Thursday, February 18, 2010

Op-Ed Columnist - The Underlying Tragedy - NYTimes.com

Op-Ed Columnist - The Underlying Tragedy - NYTimes.com: "These programs, like the Harlem Children’s Zone and the No Excuses schools, are led by people who figure they don’t understand all the factors that have contributed to poverty, but they don’t care. They are going to replace parts of the local culture with a highly demanding, highly intensive culture of achievement — involving everything from new child-rearing practices to stricter schools to better job performance.

It’s time to take that approach abroad, too. It’s time to find self-confident local leaders who will create No Excuses countercultures in places like Haiti, surrounding people — maybe just in a neighborhood or a school — with middle-class assumptions, an achievement ethos and tough, measurable demands.

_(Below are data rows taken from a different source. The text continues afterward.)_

(* ===== verification/PdgOk.v ===== *)
(** * Consistency of the program dependence graph

    Every operation and every pass, whatever it is applied to, keeps the
    adjacency lists mirrored and the index by functions complete. *)

From S2P Require Import Prelude Graph GraphProps SearchProps Pdg PdgReach PdgPass DataScc PdgCreate PdgProps.

(** ** Properties of vertices under the operations of [BaseGraph] *)

Section Properties.
Context {VP EP : Type} `{EqDecision EP}.
Implicit Types (g : graph VP EP).

Definition props g : list VP := v_property <$> vertices g.

Lemma upd_vertex_props v f g g' :
  (forall x, v_property (f x) = v_property x) -> upd_vertex v f g = Some g' -> props g' = props g.
Proof.
  unfold upd_vertex, props. intros Hf E. destruct (vertices g !! v) as [x|] eqn:Hx; [|done]. injection E as <-.
  cbn [vertices put_vertices]. rewrite list_fmap_insert, Hf. apply list_insert_id. by rewrite list_lookup_fmap, Hx.
Qed.

Lemma remove_out_props e g b g' : remove_out e g = Some (b, g') -> props g' = props g.
Proof.
  unfold remove_out. destruct (vertices g !! source e) as [x|]; [|done]. cbn [mbind option_bind]. destruct (uv_remove e (v_out x)) as [c l].
  destruct (upd_vertex (source e) (put_out l) g) as [g1|] eqn:E; [|done]. intros [= <- <-]. by apply upd_vertex_props in E.
Qed.

Lemma remove_in_props e g b g' : remove_in e g = Some (b, g') -> props g' = props g.
Proof.
  unfold remove_in. destruct (vertices g !! target e) as [x|]; [|done]. cbn [mbind option_bind]. destruct (uv_remove e (v_in x)) as [c l].
  destruct (upd_vertex (target e) (put_in l) g) as [g1|] eqn:E; [|done]. intros [= <- <-]. by apply upd_vertex_props in E.
Qed.

Lemma remove_all_props rem l g g' :
  (forall e g b g', rem e g = Some (b, g') -> props g' = props g) -> remove_all rem l g = Some g' -> props g' = props g.
Proof.
  intros Hr. revert g. induction l as [|e l IH]; intros g; cbn [remove_all]; [by intros [= ->]|].
  destruct (rem e g) as [[b g1]|] eqn:E; [|done]. cbn [mbind option_bind]. intros E2. apply IH in E2. apply Hr in E. congruence.
Qed.

Lemma remove_vertex_props v g g' : remove_vertex v g = Some g' -> props g' = props g.
Proof.
  unfold remove_vertex. destruct (vertices g !! v) as [x|]; [|done]. cbn [mbind option_bind]. set (n := u64 _).
  destruct (remove_all remove_out (v_in x) (put_edge_size n g)) as [g1|] eqn:E1; [|done]. cbn [mbind option_bind].
  destruct (vertices g1 !! v) as [x1|]; [|done]. cbn [mbind option_bind].
  destruct (remove_all remove_in (v_out x1) g1) as [g2|] eqn:E2; [|done]. cbn [mbind option_bind].
  destruct (upd_vertex v _ g2) as [g3|] eqn:E3; [|done]. intros [= <-]. apply upd_vertex_props in E3; [|done].
  apply remove_all_props in E1; [|apply remove_out_props]. apply remove_all_props in E2; [|apply remove_in_props].
  change (props (mkGraph _ _ _ (vertices g3))) with (props g3). by rewrite E3, E2, E1.
Qed.

Lemma add_edge_props v1 v2 q g g' : add_edge v1 v2 q g = Some g' -> props g' = props g.
Proof.
  unfold add_edge, add_edge_with. destruct (vertices g !! v1) as [x|]; [|done]. cbn [mbind option_bind].
  destruct (uv_insert _ (v_out x)) as [b1 l1]. destruct (upd_vertex v1 (put_out l1) g) as [g1|] eqn:E1; [|done]. cbn [mbind option_bind].
  apply upd_vertex_props in E1; [|done]. destruct b1; [|by intros [= <-]]. destruct (vertices g1 !! v2) as [y|]; [|done]. cbn [mbind option_bind].
  destruct (uv_insert _ (v_in y)) as [b2 l2]. destruct (upd_vertex v2 (put_in l2) g1) as [g2|] eqn:E2; [|done]. cbn [mbind option_bind].
  apply upd_vertex_props in E2; [|done]. destruct b2; intros [= <-]; [change (props (put_edge_size _ g2)) with (props g2)|]; congruence.
Qed.

Lemma props_lookup g v : v_property <$> vertices g !! v = props g !! v.
Proof. unfold props. by rewrite list_lookup_fmap. Qed.

(** *** The lists after each operation, without conditions on its arguments *)

Lemma add_edge_wired v1 v2 q g g' :
  wired (vertices g) -> add_edge v1 v2 q g = Some g' ->
  wired (vertices g') /\ same_frame g g' /\ forall e, has_edge g' e <-> has_edge g e \/ e = mkEdge v1 v2 q.
Proof.
  intros W E. set (e := mkEdge v1 v2 q).
  assert (is_Some (vertices g !! v1)) as H1.
  { unfold add_edge, add_edge_with in E. by destruct (vertices g !! v1). }
  destruct (decide (e ∈ out_edges g v1)) as [Hin|Hin].
  { rewrite add_edge_present in E by done. injection E as <-. split; [done|]. split; [done|]. intros e'. split; [by left|]. by intros [?| ->]. }
  assert (is_Some (vertices g !! v2)) as H2.
  { destruct H1 as [x Hx]. unfold add_edge, add_edge_with in E. rewrite Hx in E. cbn [mbind option_bind] in E. unfold uv_insert in E at 1.
    unfold out_edges in Hin. rewrite Hx in Hin. fold e in E. rewrite decide_False in E by done. rewrite (upd_vertex_some _ _ _ x Hx) in E.
    cbn [mbind option_bind vertices put_vertices] in E. destruct (<[v1:=_]> (vertices g) !! v2) as [y|] eqn:Ey; [|done].
    apply lookup_lt_is_Some_2. apply lookup_lt_Some in Ey. by rewrite length_insert in Ey. }
  destruct (add_edge_with_new uv_insert v1 v2 q g) as (g'' & E' & F & _ & _ & O & I); try done.
  { intros l Hl. unfold uv_insert. by rewrite decide_False. }
  unfold add_edge in E. rewrite E in E'. injection E' as <-. fold e in O, I. destruct W as [Ho Hi Hs Ht Hm].
  assert (e ∉ ins (vertices g) v2) as Hni by (intros Hx; apply Hin, Hm, Hx). split; [split|split; [done|]].
  - intros v. rewrite O. case_decide; [|done]. subst. by apply NoDup_snoc.
  - intros v. rewrite I. case_decide; [|done]. subst. by apply NoDup_snoc.
  - intros v e'. rewrite O. case_decide; [|apply Hs]. subst. rewrite elem_of_app, list_elem_of_singleton. intros [?| ->]; [by apply Hs|done].
  - intros v e'. rewrite I. case_decide; [|apply Ht]. subst. rewrite elem_of_app, list_elem_of_singleton. intros [?| ->]; [by apply Ht|done].
  - intros e'. rewrite O, I. specialize (Hm e'). destruct (decide (e' = e)) as [->|Hn].
    + rewrite !decide_True by done. rewrite !elem_of_app, !list_elem_of_singleton. naive_solver.
    + repeat case_decide; rewrite ?elem_of_app, ?list_elem_of_singleton; naive_solver.
  - intros e'. unfold has_edge. rewrite !outs_edges, O. case_decide as Hx; [by rewrite elem_of_app, list_elem_of_singleton|].
    split; [by left|]. intros [?| ->]; [done|]. by destruct Hx.
Qed.

Lemma remove_vertex_wired v g g' :
  wired (vertices g) -> remove_vertex v g = Some g' ->
  wired (vertices g') /\ capacity g' = capacity g
  /\ (forall u, vacant (vertices g') u = if decide (u = v) then true else vacant (vertices g) u)
  /\ forall e, has_edge g' e <-> has_edge g e /\ source e <> v /\ target e <> v.
Proof.
  intros W E. assert (is_Some (vertices g !! v)) as H1 by (unfold remove_vertex in E; by destruct (vertices g !! v)).
  destruct (remove_vertex_adj v g W H1) as (g'' & l & E' & _ & _ & Hl & Hv & No & Ni & O & I & _). rewrite E in E'. injection E' as <-.
  split; [split|].
  - done.
  - done.
  - intros u e [He _]%O. by apply (wi_out_source _ W).
  - intros u e [He _]%I. by apply (wi_in_target _ W).
  - intros e. by rewrite O, I, (wi_mirror _ W).
  - split; [done|]. split; [done|]. intros e. unfold has_edge. by rewrite !outs_edges, O.
Qed.

Lemma wired_ext (vs vs' : list (vertex VP EP)) :
  (forall u, outs vs' u = outs vs u) -> (forall u, ins vs' u = ins vs u) -> wired vs -> wired vs'.
Proof.
  intros O I [H1 H2 H3 H4 H5]. split.
  - intros u. by rewrite O.
  - intros u. by rewrite I.
  - intros u e. rewrite O. apply H3.
  - intros u e. rewrite I. apply H4.
  - intros e. rewrite O, I. apply H5.
Qed.

(** A vertex that is used again keeps the edges it has. *)
Lemma add_vertex_wired n g v g' :
  add_vertex n g = Some (v, g') ->
  (forall u, outs (vertices g') u = outs (vertices g) u) /\ (forall u, ins (vertices g') u = ins (vertices g) u)
  /\ (forall u, vacant (vertices g') u = if decide (u = v) then false else vacant (vertices g) u)
  /\ (forall u, props g' !! u = if decide (u = v) then Some n else props g !! u)
  /\ (capacity g <= capacity g')%nat /\ (v < capacity g')%nat.
Proof.
  unfold add_vertex. destruct (take_free (capacity g) (free_vertices g)) as [[w|] fr].
  - destruct (vertices g !! w) as [x|] eqn:Hx; [|done]. cbn [mbind option_bind]. intros [= <- <-]. pose proof (lookup_lt_Some _ _ _ Hx) as Hlt.
    unfold outs, ins, vacant, props, capacity. cbn [vertices]. rewrite length_insert. split_and!; [..|done|done].
    all: intros u; rewrite ?list_lookup_fmap; destruct (decide (u = w)) as [->|];
      [rewrite list_lookup_insert_eq by done; by rewrite ?Hx|by rewrite list_lookup_insert_ne by done].
  - intros [= <- <-]. unfold outs, ins, vacant, props, capacity. cbn [vertices]. rewrite length_app. cbn [length]. split_and!; [..|lia|lia].
    all: intros u; rewrite ?list_lookup_fmap; destruct (decide (u = length (vertices g))) as [->|];
      [rewrite list_lookup_middle by done; by rewrite ?lookup_ge_None_2 by done|].
    all: destruct (decide (u < length (vertices g))%nat); [by rewrite lookup_app_l|].
    all: by rewrite !lookup_ge_None_2 by (rewrite ?length_app; cbn [length]; lia).
Qed.

End Properties.

(** ** The invariant *)

Lemma elem_vset_insert u v s : u ∈ vset_insert v s <-> u = v \/ u ∈ s.
Proof.
  induction s as [| w s IH]; cbn [vset_insert]; [by rewrite list_elem_of_singleton, elem_of_nil; naive_solver|].
  destruct (Nat.ltb_spec v w); [by rewrite elem_of_cons|]. destruct (Nat.eqb_spec v w) as [->|]; rewrite !elem_of_cons; naive_solver.
Qed.

Lemma elem_vset_erase u v s : u ∈ vset_erase v s <-> u ∈ s /\ u <> v.
Proof.
  unfold vset_erase. rewrite !list_elem_of_In, filter_In, negb_true_iff, Nat.eqb_neq. done.
Qed.

Section Invariant.
Context `{Llvm}.
Implicit Types (p : PDG).

Record pdg_wf p : Prop := {
  wf_wired : wired (vertices (p_graph p));
  wf_index : index_ok p;
  wf_values : forall x v, value_to_vertex p !! x = Some v -> (v < capacity (p_graph p))%nat }.

Definition keeps {A} (m : PM A) : Prop := forall p a p', pdg_wf p -> m p = Ok a p' -> pdg_wf p'.

Lemma new_PDG_wf limits : pdg_wf (new_PDG limits).
Proof.
  unfold new_PDG. destruct (default (32, 5) limits) as [parts depth]. split.
  - apply lists_ok_wired, (go_lists _ empty_graph_ok).
  - split; [by intros v n (x & Hx & _)|]. intros f v. unfold vertices_for. cbn. by intros []%not_elem_of_nil.
  - done.
Qed.

Lemma keep_ret {A} (a : A) : keeps (mret a).
Proof. by intros p b p' Hw [= <- <-]. Qed.

Lemma keep_bind {A B} (m : PM A) (k : A -> PM B) : keeps m -> (forall a, keeps (k a)) -> keeps (m ≫= k).
Proof. intros Hm Hk p b p' Hw (a & p1 & E1 & E2)%bind_inv. by apply (Hk a p1 b p' (Hm p a p1 Hw E1)). Qed.

Lemma keeps_ask {A} (f : PDG -> A) : keeps (ask f).
Proof. by intros p b p' Hw [= <- <-]. Qed.

Lemma keeps_throw {A} w : keeps (A := A) (throw w).
Proof. by intros p b p' Hw [=]. Qed.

The late political scientist Samuel P. Huntington used to acknowledge that cultural change is hard, but cultures do change after major traumas. This earthquake is certainly a trauma. The only question is whether the outside world continues with the same old, same old."

Interesting to see a widely distributed article suggestion wide-scale culture-change. I personally believe cultural philosophies are a huge factor on the success and progress of companies, countries, and civilizations. In this regard, I believe Christianity and the later Protestant forms led to an awakening in the same way the colonization of the Americas by those seeking a new culture and who formed that culture through the crucible of war and self-enlightened studies of the history of government led to the progress we in the United States enjoy.